▶ **What needs to be done**: Lines from the line with "match ps_get_available_ready_task avail" to the line with "(** [interrupted]: a" in the entries below, and only those, must be output exactly, with both ends included.

▶ **Entries provided**:

(* ===== verification/Sched.v ===== *)
(** * The scheduler

    Model of src/ps/impl/alg/ps_alg_rr.c and src/ps/impl/sched/ps_switch.c:
    the ready queues by priority, the wait queues, the timer tree, the choice
    of the next task and the switch to it, on any number of CPUs.

    Each operation runs under ps_lock and is one step of the system; task_sched()
    holds the lock across the switch, until ps_switch_finish() on the stack of
    the next task.  A task is named by the address of its timer node.  Queues
    are the lists of their members (KListProof.v relates such lists to the
    rings of links); [list_remove_entry] takes a task off the queue it is on.
    An operation is [None] where the code would use a task or a queue that
    does not exist, or dies. *)

From S2P Require Import Prelude RbTree Timer.

Inductive ps_status := ps_running | ps_ready | ps_waiting | ps_stopped | ps_dying.
#[export] Instance ps_status_eq : EqDecision ps_status.
Proof. solve_decision. Defined.

Definition ps_idle : Z := 0.
Definition PS_PRIORITY_MAX : nat := 3.
Definition NO_PSID : Z := 0xFFFFFFFF.

(** Of task_schedule, task_wait and task_lifecycle what the scheduler uses;
    [param] of an idle task is its CPU. *)
Record task := Task {
  status : ps_status; priority : Z; psid : Z; on_cpu : Z; affinity_mask : Z;
  terminate_requested : bool; vm_lock_depth : Z; param : Z;
  wait_interruptible : bool; timer_due_ms : Z
}.

(** [wait_lists]: the wait queue of the scheduler is the first, the others
    belong to locks and devices; [cpus]: the task of each CPU. *)
Record sched := Sched {
  tasks : gmap Z task;
  ready_queue : list (list Z);
  wait_lists : list (list Z);
  timer_queue : rb_mem;
  cpus : list Z
}.

Abbreviation P := (st sched).

(** A program that looks at the state. *)
Definition seeing {A} (f : sched -> P A) : P A := fun s => f s s.

Definition get_task (t : Z) : P task := fun s => k ← tasks s !! t; Some (k, s).
Definition set_tasks (m : gmap Z task) (s : sched) : sched :=
  Sched m (ready_queue s) (wait_lists s) (timer_queue s) (cpus s).
Definition modify (t : Z) (f : task -> task) : P unit := fun s =>
  k ← tasks s !! t; Some (tt, set_tasks (<[t := f k]> (tasks s)) s).
Definition set_ready (q : list (list Z)) (s : sched) : sched :=
  Sched (tasks s) q (wait_lists s) (timer_queue s) (cpus s).
Definition set_waits (q : list (list Z)) (s : sched) : sched :=
  Sched (tasks s) (ready_queue s) q (timer_queue s) (cpus s).
Definition set_timers (m : rb_mem) (s : sched) : sched :=
  Sched (tasks s) (ready_queue s) (wait_lists s) m (cpus s).
Definition set_cpus (l : list Z) (s : sched) : sched :=
  Sched (tasks s) (ready_queue s) (wait_lists s) (timer_queue s) l.

Definition set_status (x : ps_status) (k : task) : task :=
  Task x (priority k) (psid k) (on_cpu k) (affinity_mask k) (terminate_requested k) (vm_lock_depth k)
    (param k) (wait_interruptible k) (timer_due_ms k).
Definition set_on_cpu (x : Z) (k : task) : task :=
  Task (status k) (priority k) (psid k) x (affinity_mask k) (terminate_requested k) (vm_lock_depth k)
    (param k) (wait_interruptible k) (timer_due_ms k).
Definition set_interruptible (x : bool) (k : task) : task :=
  Task (status k) (priority k) (psid k) (on_cpu k) (affinity_mask k) (terminate_requested k) (vm_lock_depth k)
    (param k) x (timer_due_ms k).
Definition set_due (x : Z) (k : task) : task :=
  Task (status k) (priority k) (psid k) (on_cpu k) (affinity_mask k) (terminate_requested k) (vm_lock_depth k)
    (param k) (wait_interruptible k) x.

Definition current (cpu : nat) : P Z := fun s => t ← cpus s !! cpu; Some (t, s).

Definition die {A} : P A := fun _ => None.
Definition put_current (cpu : nat) (t : Z) : P unit := fun s => Some (tt, set_cpus (<[cpu := t]> (cpus s)) s).

(** ** Queues *)

Definition without (t : Z) (l : list Z) : list Z := filter (fun x => x <> t) l.
Definition list_remove_entry (t : Z) : P unit := fun s =>
  Some (tt, set_waits (without t <$> wait_lists s) (set_ready (without t <$> ready_queue s) s)).
Definition insert_ready (p : Z) (t : Z) : P unit := fun s =>
  if p <? 0 then None else
  l ← ready_queue s !! Z.to_nat p; Some (tt, set_ready (<[Z.to_nat p := l ++ [t]]> (ready_queue s)) s).
Definition insert_wait (q : nat) (t : Z) : P unit := fun s =>
  l ← wait_lists s !! q; Some (tt, set_waits (<[q := l ++ [t]]> (wait_lists s)) s).

Definition ps_put_to_wait_queue_unsafe (t : Z) (which_list : option nat) : P unit :=
  let which_list := default 0%nat which_list in
  list_remove_entry t;;
  k ← get_task t;
  (if negb (psid k =? NO_PSID) then insert_wait which_list t else mret tt);;
  modify t (set_interruptible false);;
  modify t (set_status ps_waiting).

Definition ps_put_to_ready_queue_unsafe (t : Z) : P unit :=
  k ← get_task t;
  if bool_decide (status k = ps_dying) then mret tt else
  (if negb (psid k =? NO_PSID) then list_remove_entry t;; insert_ready (priority k) t else mret tt);;
  modify t (set_interruptible false);;
  modify t (set_status ps_ready).

(** What ptrace_stop_task_unsafe() does to the queues. *)
Definition ps_stop_unsafe (t : Z) : P unit :=
  list_remove_entry t;;
  k ← get_task t;
  (if negb (psid k =? NO_PSID) then insert_wait 0 t else mret tt);;
  modify t (set_status ps_stopped).

(** Public wakeups touch only tasks that are still blocked. *)
Definition ps_put_to_ready_queue (t : Z) : P unit :=
  k ← get_task t;
  if bool_decide (status k = ps_waiting) then ps_put_to_ready_queue_unsafe t else mret tt.

(** ** Timers *)

Definition on_timers {A} (m : st rb_mem A) : P A := fun s =>
  '(x, r) ← m (timer_queue s); Some (x, set_timers r s).
Definition due_of (s : sched) (t : Z) : Z := from_option timer_due_ms 0 (tasks s !! t).

(** src/driver/timer/time.c: [us] is the reading of time_now_us(). *)
Definition time_deadline_ms (us delay_ms : Z) : Z :=
  let now := us / 1000 + b2z (nz (us mod 1000)) in
  if UINT64_MAX - now <? delay_ms then UINT64_MAX else u64 (now + delay_ms).

Definition timer_disarm_unsafe (t : Z) : P unit :=
  armed ← on_timers (queue_unlink t);
  if armed : bool then modify t (set_due 0) else mret tt.

Definition timer_arm_unsafe (us : Z) (t ms : Z) : P unit :=
  timer_disarm_unsafe t;;
  modify t (set_due (time_deadline_ms us ms));;
  seeing (fun s => on_timers (queue_link (due_of s) t)).

Definition timer_fire (n : Z) : P unit :=
  on_timers (rb_erase n);; on_timers (RB_CLEAR_NODE n);;
  modify n (set_due 0);;
  ps_put_to_ready_queue_unsafe n.

(** Each task due at [now] becomes ready; the successor is read before the
    node is taken out. *)
Fixpoint fire_loop (fuel : nat) (now n : Z) : P unit :=
  match fuel with
  | O => fun _ => None
  | S f =>
      if negb (nz n) then mret tt else
      k ← get_task n;
      if now <? timer_due_ms k then mret tt else
      next ← on_timers (rb_next n);
      timer_fire n;;
      fire_loop f now next
  end.
Definition ps_fire_timers_unsafe (now : Z) : P unit :=
  n ← on_timers rb_first; seeing (fun s => fire_loop (fuel_of (timer_queue s)) now n).

(** ** The choice of the next task *)

Definition ps_task_available (cpu : nat) (cur t : Z) (k : task) : bool :=
  (bool_decide (status k = ps_ready) || (t =? cur)) &&
  (negb (terminate_requested k) || nz (vm_lock_depth k)) &&
  ((on_cpu k =? 0) || (t =? cur)) &&
  ((affinity_mask k =? 0) || nz (Z.land (affinity_mask k) (u32 (Z.shiftl 1 (Z.of_nat cpu))))) &&
  (negb (priority k =? ps_idle) || (param k =? Z.of_nat cpu)).

Definition available_in (s : sched) (cpu : nat) (cur t : Z) : bool :=
  match tasks s !! t with Some k => ps_task_available cpu cur t k | None => false end.

(** The first eligible task of a queue, which goes to its end. *)
Fixpoint scan (avail : Z -> bool) (seen l : list Z) : option (Z * list Z) :=
  match l with
  | [] => None
  | t :: l => if avail t then Some (t, rev seen ++ l ++ [t]) else scan avail (t :: seen) l
  end.
Definition ps_get_available_ready_task (avail : Z -> bool) (l : list Z) : option (Z * list Z) :=
  scan avail [] l.

(** The levels from the highest down: [i] is one above the next. *)
Fixpoint pick (avail : Z -> bool) (queues : list (list Z)) (i : nat) : option (Z * list (list Z)) :=
  match i with
  | O => None
  | S i =>
      match queues !! i with
      | None => None
      | Some l =>
          match ps_get_available_ready_task avail l with
          | Some (t, l') => Some (t, <[i := l']> queues)
          | None => pick avail queues i
          end
      end
  end.

(** [now]: the reading of time_coarse_ms(). *)
Definition ps_get_next_task_unsafe (cpu : nat) (now : Z) : P (option Z) :=
  cur ← current cpu; k ← get_task cur;
  (if negb (psid k =? NO_PSID) then ps_fire_timers_unsafe now else mret tt);;
  seeing (fun s =>
    match pick (available_in s cpu cur) (ready_queue s) PS_PRIORITY_MAX with
    | Some (t, q) => fun _ => Some (Some t, set_ready q s)
    | None => mret None
    end).

Definition ps_has_ready_task (cpu : nat) : P bool :=
  cur ← current cpu;
  seeing (fun s => mret (existsb (available_in s cpu cur) (concat (drop 1 (ready_queue s))))).

(** ** The switch *)

Definition task_sched (cpu : nat) (now : Z) : P unit :=
  prev ← current cpu; k ← get_task prev;
  (if bool_decide (status k = ps_running) then modify prev (set_status ps_ready) else mret tt);;
  next ← ps_get_next_task_unsafe cpu now;
  match next with
  | None => die
  | Some next =>
      modify next (set_status ps_running);;
      if next =? prev then mret tt else
      modify next (set_on_cpu (Z.of_nat cpu + 1));;
      put_current cpu next;;
      (* ps_switch_finish() *)
      modify prev (set_on_cpu 0)
  end.

(** ** Waiting *)

Definition ps_prepare_timed_wait (us : Z) (t ms : Z) : P unit :=
  (if 0 <? ms then timer_arm_unsafe us t ms else mret tt);;
  ps_put_to_wait_queue_unsafe t None.

(** [interrupted]: a signal the wait must give way to is pending. *)
Definition ps_prepare_interruptible_wait (us : Z) (interrupted : bool) (t : Z) (queue : option nat) (ms : Z) : P Z :=
  if interrupted then mret (- EINTR) else
  (if nz ms then timer_arm_unsafe us t ms else mret tt);;
  ps_put_to_wait_queue_unsafe t queue;;
  modify t (set_interruptible true);;
  mret 0.

Definition ps_finish_timed_wait (t : Z) : P unit := timer_disarm_unsafe t.

(** ** The system

    What the CPUs and the rest of the kernel do to the scheduler, in any
    order.  [Stop] and [Continue] are what signals and tracers do, [Exit] is the part of the end of a task that the scheduler sees:
    it leaves its queue and its timer, and is dying. *)
Inductive event :=
| Schedule (cpu : nat) (now : Z)
| TimedWait (cpu : nat) (us ms : Z)
| InterruptibleWait (cpu : nat) (us : Z) (interrupted : bool) (queue : option nat) (ms : Z)
| Block (cpu : nat) (queue : nat)
| FinishWait (cpu : nat)
| Wake (t : Z)
| Stop (cpu : nat)
| Continue (t : Z)
| Exit (cpu : nat).

Definition perform (e : event) : P unit :=
  match e with
  | Schedule cpu now => task_sched cpu now
  | TimedWait cpu us ms => cur ← current cpu; ps_prepare_timed_wait us cur ms
  | InterruptibleWait cpu us intr q ms =>
      cur ← current cpu; _ ← ps_prepare_interruptible_wait us intr cur q ms; mret tt
  | Block cpu q => cur ← current cpu; ps_put_to_wait_queue_unsafe cur (Some q)
  | FinishWait cpu => cur ← current cpu; ps_finish_timed_wait cur
  | Wake t => ps_put_to_ready_queue t
  | Stop cpu => cur ← current cpu; ps_stop_unsafe cur
  | Continue t => ps_put_to_ready_queue_unsafe t
  | Exit cpu =>
      cur ← current cpu; list_remove_entry cur;; timer_disarm_unsafe cur;; modify cur (set_status ps_dying)
  end.

Fixpoint perform_all (es : list event) : P unit :=
  match es with [] => mret tt | e :: es => perform e;; perform_all es end.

▶ **Answer space**:
          match ps_get_available_ready_task avail l with
          | Some (t, l') => Some (t, <[i := l']> queues)
          | None => pick avail queues i
          end
      end
  end.

(** [now]: the reading of time_coarse_ms(). *)
Definition ps_get_next_task_unsafe (cpu : nat) (now : Z) : P (option Z) :=
  cur ← current cpu; k ← get_task cur;
  (if negb (psid k =? NO_PSID) then ps_fire_timers_unsafe now else mret tt);;
  seeing (fun s =>
    match pick (available_in s cpu cur) (ready_queue s) PS_PRIORITY_MAX with
    | Some (t, q) => fun _ => Some (Some t, set_ready q s)
    | None => mret None
    end).

Definition ps_has_ready_task (cpu : nat) : P bool :=
  cur ← current cpu;
  seeing (fun s => mret (existsb (available_in s cpu cur) (concat (drop 1 (ready_queue s))))).

(** ** The switch *)

Definition task_sched (cpu : nat) (now : Z) : P unit :=
  prev ← current cpu; k ← get_task prev;
  (if bool_decide (status k = ps_running) then modify prev (set_status ps_ready) else mret tt);;
  next ← ps_get_next_task_unsafe cpu now;
  match next with
  | None => die
  | Some next =>
      modify next (set_status ps_running);;
      if next =? prev then mret tt else
      modify next (set_on_cpu (Z.of_nat cpu + 1));;
      put_current cpu next;;
      (* ps_switch_finish() *)
      modify prev (set_on_cpu 0)
  end.

(** ** Waiting *)

Definition ps_prepare_timed_wait (us : Z) (t ms : Z) : P unit :=
  (if 0 <? ms then timer_arm_unsafe us t ms else mret tt);;
  ps_put_to_wait_queue_unsafe t None.

(** [interrupted]: a signal the wait must give way to is pending. *)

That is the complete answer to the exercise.